What you are asked to do
Repeat the lines below exactly as written, please, from the line with "adjusted_time ← on_timer" to the line with "on_output_pool (allocate_buffer (Z.of_nat", both lines included, and no others.
● ● ● ● ● ● ●
(* ===== verification/Context.v ===== *)
(** * Context: the client library's state and its operations

    [tansiv-client/src/lib.rs].  [Context] is shared by application code,
    which sends and receives packets, and by the deadline handler, which talks
    to the coordinator between two time slices.  The callbacks the application
    registered are recorded in [callbacks], newest last; mutexes are never
    contended within one operation and leave no trace. *)
From S2P Require Import Prelude Std BufferPool BytesBuffer Wire FbBuffer Connector.
From S2P Require Import OutputMsgSet WaitfreeArrayQueue Chrono Error Timer.
From stdpp Require Import base option list numbers.
From Stdlib Require Import ZArith Lia.

(** Calls of [recv_callback] and [deadline_callback]. *)
Inductive callback :=
  | RecvCallback
  | DeadlineCallback (deadline : Duration).

Inductive AfterDeadline :=
  | NextDeadline (deadline : Duration)
  | EndSimulation.

(** [libc::timeval] *)
Record timeval := mk_timeval { tv_sec : Z; tv_usec : Z }.

Record Context (T : Type) (Q : Type → Type) `{FlatBuffers} := mk_context {
  address : Z;
  connector : UnixConnector;
  input_queue : WaitfreeArrayQueue Q DeliverPacket;
  timer_context : T;
  output_buffer_pool : FbPool;
  outgoing_messages : OutputMsgSet SendPacketBuilder;
  upcoming_messages : list SendPacketBuilder;
  start_once : bool;
  callbacks : list callback;
}.
Arguments mk_context {_ _ _} _ _ _ _ _ _ _ _ _.
Arguments address {_ _ _} _.
Arguments connector {_ _ _} _.
Arguments input_queue {_ _ _} _.
Arguments timer_context {_ _ _} _.
Arguments output_buffer_pool {_ _ _} _.
Arguments outgoing_messages {_ _ _} _.
Arguments upcoming_messages {_ _ _} _.
Arguments start_once {_ _ _} _.
Arguments callbacks {_ _ _} _.

Section context.
Context {T : Type} {Q : Type → Type} `{FB : FlatBuffers, CH : Chrono}
  `{TM : !Timer T, AQ : !ArrayQueue Q}.

Abbreviation Ctx := (Context T Q).

(** Field updates. *)
Definition set_connector (v : UnixConnector) (c : Ctx) : Ctx :=
  mk_context (address c) v (input_queue c) (timer_context c) (output_buffer_pool c)
    (outgoing_messages c) (upcoming_messages c) (start_once c) (callbacks c).
Definition set_input_queue (v : WaitfreeArrayQueue Q DeliverPacket) (c : Ctx) : Ctx :=
  mk_context (address c) (connector c) v (timer_context c) (output_buffer_pool c)
    (outgoing_messages c) (upcoming_messages c) (start_once c) (callbacks c).
Definition set_timer_context (v : T) (c : Ctx) : Ctx :=
  mk_context (address c) (connector c) (input_queue c) v (output_buffer_pool c)
    (outgoing_messages c) (upcoming_messages c) (start_once c) (callbacks c).
Definition set_output_buffer_pool (v : FbPool) (c : Ctx) : Ctx :=
  mk_context (address c) (connector c) (input_queue c) (timer_context c) v
    (outgoing_messages c) (upcoming_messages c) (start_once c) (callbacks c).
Definition set_outgoing_messages (v : OutputMsgSet SendPacketBuilder) (c : Ctx) : Ctx :=
  mk_context (address c) (connector c) (input_queue c) (timer_context c)
    (output_buffer_pool c) v (upcoming_messages c) (start_once c) (callbacks c).
Definition set_upcoming_messages (v : list SendPacketBuilder) (c : Ctx) : Ctx :=
  mk_context (address c) (connector c) (input_queue c) (timer_context c)
    (output_buffer_pool c) (outgoing_messages c) v (start_once c) (callbacks c).
Definition set_start_once (v : bool) (c : Ctx) : Ctx :=
  mk_context (address c) (connector c) (input_queue c) (timer_context c)
    (output_buffer_pool c) (outgoing_messages c) (upcoming_messages c) v (callbacks c).
Definition add_callback (v : callback) (c : Ctx) : Ctx :=
  mk_context (address c) (connector c) (input_queue c) (timer_context c)
    (output_buffer_pool c) (outgoing_messages c) (upcoming_messages c) (start_once c)
    (callbacks c ++ [v]).

(** Calls on the fields. *)
Definition on_timer {A} : M T A → M Ctx A := zoom timer_context set_timer_context.
Definition on_output_pool {A} : M FbPool A → M Ctx A :=
  zoom output_buffer_pool set_output_buffer_pool.
Definition on_outgoing {A} : M (OutputMsgSet SendPacketBuilder) A → M Ctx A :=
  zoom outgoing_messages set_outgoing_messages.
Definition on_queue {A} : M (WaitfreeArrayQueue Q DeliverPacket) A → M Ctx A :=
  zoom input_queue set_input_queue.
Definition on_input_pool {A} : M BytesPool A → M Ctx A :=
  zoom (λ c, input_buffer_pool (connector c))
    (λ p c, set_connector (mk_connector (actor (connector c)) p
                             (scratch_builder (connector c))) c).
Definition connector_recv : M Ctx (result MsgIn io_error) :=
  zoom connector set_connector UnixConnector_recv.
Definition connector_send (msg : MsgOut) : M Ctx (result unit io_error) :=
  zoom (λ c, (connector c, output_buffer_pool c))
    (λ '(k, p) c, set_output_buffer_pool p (set_connector k c)) (UnixConnector_send msg).
Definition call (v : callback) : M Ctx unit := modify (add_callback v).

(** [Context::new]: [connect], [timer] and [register] are the outcomes of
    [UnixStream::connect], [TimerContext::new] and [timer::register]. *)
Definition Context_new (cfg_address : Z) (num_buffers : nat)
    (connect : result UnixStream io_error) (timer : result T io_error)
    (register : result unit io_error) : outcome (result Ctx Error) :=
  k ← UnixConnector_new connect num_buffers;
  match k with
  | Err e => Ret (Err (from e))
  | Ok connector =>
      input_queue ← WaitfreeArrayQueue_new num_buffers;
      match timer with
      | Err e => Ret (Err (from e))
      | Ok timer_context =>
          output_buffer_pool ← BufferPool_new (T := FbBuffer) MAX_PACKET_SIZE num_buffers;
          let outgoing_messages := OutputMsgSet_new num_buffers in
          let context := mk_context cfg_address connector input_queue timer_context
                           output_buffer_pool outgoing_messages [] false [] in
          match register with
          | Err e => Ret (Err (from e))
          | Ok _ => Ret (Ok context)
          end
      end
  end.

(** [Context::start]: [call_once] runs the closure the first time only. *)
Definition Context_start : M Ctx (result CDuration Error) :=
  started ← gets start_once;
  if started : bool then mret (Err AlreadyStarted)
  else
    _ ← modify (set_start_once true);
    msg ←? connector_recv;
    match msg with
    | MsgIn_GoToDeadline deadline =>
        _ ← call (DeadlineCallback deadline);
        offset ←? on_timer (tc_start deadline);
        mret (Ok offset)
    | MsgIn_DeliverPacket d =>
        _ ← on_input_pool (Buffer_drop (deliver_inner d));
        mret (Err ProtocolViolation)
    | MsgIn_EndSimulation => mret (Err ProtocolViolation)
    end.

Definition Context_stop (fuel : nat) : M Ctx unit := on_timer (tc_stop fuel).

(** Dropping a packet that was not sent. *)
Definition drop_builder (m : SendPacketBuilder) : M Ctx unit :=
  on_output_pool (Buffer_drop (spb_payload m)).

(** The first loop of [at_deadline], from slot [index] of the drain on.
    [Some] is an early return. *)
Fixpoint send_outgoing (fuel : nat) (previous_deadline current_deadline : Duration)
    (index : nat) : M Ctx (option AfterDeadline) :=
  match fuel with
  | O => out_of_fuel
  | S fuel =>
      item ← on_outgoing (OutputMsgDrain_next index);
      match item with
      | None => mret None
      | Some (send_packet_builder, index) =>
          let send_time := spb_send_time send_packet_builder in
          if negb (send_time <? previous_deadline)%Z && (current_deadline <? send_time)%Z then
            _ ← drop_builder send_packet_builder; mret (Some EndSimulation)
          else
            let send_time :=
              if (send_time <? previous_deadline)%Z then previous_deadline else send_time in
            pkt ← on_output_pool (SendPacketBuilder_finish send_packet_builder send_time);
            r ← connector_send (MsgOut_SendPacket pkt);
            match r with
            | Err _ => mret (Some EndSimulation)
            | Ok _ => send_outgoing fuel previous_deadline current_deadline index
            end
      end
  end.

(** The second loop: messages stamped beyond a past deadline. *)
Fixpoint send_upcoming (fuel : nat) (current_deadline : Duration) :
    M Ctx (option AfterDeadline) :=
  match fuel with
  | O => out_of_fuel
  | S fuel =>
      q ← gets upcoming_messages;
      match q with
      | [] => mret None
      | message :: rest =>
          if (spb_send_time message <=? current_deadline)%Z then
            _ ← modify (set_upcoming_messages rest);
            let send_time := spb_send_time message in
            pkt ← on_output_pool (SendPacketBuilder_finish message send_time);
            r ← connector_send (MsgOut_SendPacket pkt);
            match r with
            | Err _ => mret (Some EndSimulation)
            | Ok _ => send_upcoming fuel current_deadline
            end
          else mret None
      end
  end.

Definition handle_actor_msg (msg : MsgIn) : M Ctx (option AfterDeadline) :=
  match msg with
  | MsgIn_DeliverPacket d =>
      _ ← on_input_pool (DeliverPacket_src d);
      _ ← on_input_pool (DeliverPacket_payload d);
      r ← on_queue (WaitfreeArrayQueue_push d);
      match r with
      | Err (NoSlotAvailable_for d) =>
          _ ← on_input_pool (Buffer_drop (deliver_inner d)); mret None
      | Ok _ => mret None
      end
  | MsgIn_GoToDeadline deadline => mret (Some (NextDeadline deadline))
  | MsgIn_EndSimulation => mret (Some EndSimulation)
  end.

(** The receive loop of [at_deadline]. *)
Fixpoint recv_loop (fuel : nat) : M Ctx AfterDeadline :=
  match fuel with
  | O => out_of_fuel
  | S fuel =>
      msg ← connector_recv;
      match msg with
      | Ok msg =>
          o ← handle_actor_msg msg;
          match o with
          | Some after_deadline => mret after_deadline
          | None => recv_loop fuel
          end
      | Err _ => mret EndSimulation
      end
  end.

(** The end of [at_deadline]: the callbacks of the application. *)
Definition notify_application (may_notify : bool) (after_deadline : AfterDeadline) :
    M Ctx AfterDeadline :=
  empty ← gets (λ c, WaitfreeArrayQueue_is_empty (input_queue c));
  _ ← (if may_notify && negb empty then call RecvCallback else mret tt);
  _ ← (match after_deadline with
       | NextDeadline deadline => call (DeadlineCallback deadline)
       | EndSimulation => mret tt
       end);
  mret after_deadline.

(** The part of [at_deadline] after the packets: notify the coordinator and
    wait for the next slice. *)
Definition notify_and_receive : M Ctx AfterDeadline :=
  r ← connector_send MsgOut_AtDeadline;
  match r with
  | Err _ => mret EndSimulation
  | Ok _ =>
      may_notify ← gets (λ c, WaitfreeArrayQueue_is_empty (input_queue c));
      fuel ← gets (λ c, S (length (rx (actor (connector c)))));
      after_deadline ← recv_loop fuel;
      notify_application may_notify after_deadline
  end.

(** The part before: the packets of the slice.  [Some] is an early return. *)
Definition send_messages : M Ctx (option AfterDeadline) :=
  previous_deadline ← on_timer tc_simulation_previous_deadline;
  current_deadline ← on_timer tc_simulation_next_deadline;
  fuel ← gets (λ c, S (length (slots (outgoing_messages c))));
  o ← send_outgoing fuel previous_deadline current_deadline 0;
  match o with
  | Some after_deadline => mret (Some after_deadline)
  | None =>
      fuel ← gets (λ c, S (length (upcoming_messages c)));
      send_upcoming fuel current_deadline
  end.

Definition at_deadline : M Ctx AfterDeadline :=
  o ← send_messages;
  match o with
  | Some after_deadline => mret after_deadline
  | None => notify_and_receive
  end.

Definition gettimeofday : M Ctx timeval :=
  adjusted_time ← on_timer tc_application_now;
  mret (mk_timeval (as_i64 (ndt_timestamp adjusted_time))
          (as_i64 (ndt_timestamp_subsec_micros adjusted_time))).

(** [Context::send] once the send time is recorded, in its three parts: the
    deadline handler and other threads can run between any two of them. *)
Definition send_allocate (msg : bytes) : M Ctx (result (Buffer FbBuffer) pool_error) :=
  on_output_pool (allocate_buffer (Z.of_nat (length msg))).

Definition send_check (send_time : Duration) : M Ctx (option Duration) :=
  q ← gets upcoming_messages;
  on_timer (tc_check_deadline_overrun send_time q).

Definition send_queue (send_time : Duration) (dst : Z) (msg : bytes) (buffer : Buffer FbBuffer)
    (o : option Duration) : M Ctx (result unit Error) :=
  src ← gets address;
  match o with
  | Some send_time_overrun =>
      m ←? on_output_pool (SendPacketBuilder_new src dst send_time_overrun msg buffer);
      _ ← modify (λ c, set_upcoming_messages (upcoming_messages c ++ [m]) c);
      mret (Ok tt)
  | None =>
      m ←? on_output_pool (SendPacketBuilder_new src dst send_time msg buffer);
      r ← on_outgoing (OutputMsgSet_insert m);
      match r with
      | Ok _ => mret (Ok tt)
      | Err e => _ ← drop_builder m; mret (Err (from e))
      end
  end.

Definition send_at (send_time : Duration) (dst : Z) (msg : bytes) : M Ctx (result unit Error) :=
  buffer ←? send_allocate msg;
  o ← send_check send_time;
  send_queue send_time dst msg buffer o.

Definition Context_send (dst : Z) (msg : bytes) : M Ctx (result unit Error) :=
  send_time ← on_timer tc_simulation_now;
  send_at send_time dst msg.

(** [Context::recv] into a buffer whose content is [msg]; the second
    component is the content of that buffer afterwards.  [recv_read] is its
    part after the packet left the queue. *)
Definition recv_read (msg_in : DeliverPacket) (msg : bytes) :
    M Ctx (result (Z * Z * bytes) Error * bytes) :=
  payload ← on_input_pool (DeliverPacket_payload msg_in);
  if length payload <=? length msg then
    src ← on_input_pool (DeliverPacket_src msg_in);
    dst ← on_input_pool (DeliverPacket_dst msg_in);
    _ ← on_input_pool (Buffer_drop (deliver_inner msg_in));
    mret (Ok (src, dst, payload), payload ++ drop (length payload) msg)
  else
    _ ← on_input_pool (Buffer_drop (deliver_inner msg_in));
    mret (Err SizeTooBig, msg).

Definition Context_recv (msg : bytes) : M Ctx (result (Z * Z * bytes) Error * bytes) :=
  o ← on_queue WaitfreeArrayQueue_pop;
  match o with
  | Some msg_in => recv_read msg_in msg
  | None => mret (Err NoMessageAvailable, msg)
  end.

Definition Context_poll : M Ctx (option unit) :=
  empty ← gets (λ c, WaitfreeArrayQueue_is_empty (input_queue c));
  mret (if empty : bool then None else Some tt).
End context.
● ● ● ● ● ● ●
Exercise answer
  adjusted_time ← on_timer tc_application_now;
  mret (mk_timeval (as_i64 (ndt_timestamp adjusted_time))
          (as_i64 (ndt_timestamp_subsec_micros adjusted_time))).

(** [Context::send] once the send time is recorded, in its three parts: the
    deadline handler and other threads can run between any two of them. *)
Definition send_allocate (msg : bytes) : M Ctx (result (Buffer FbBuffer) pool_error) :=
  on_output_pool (allocate_buffer (Z.of_nat (length msg))).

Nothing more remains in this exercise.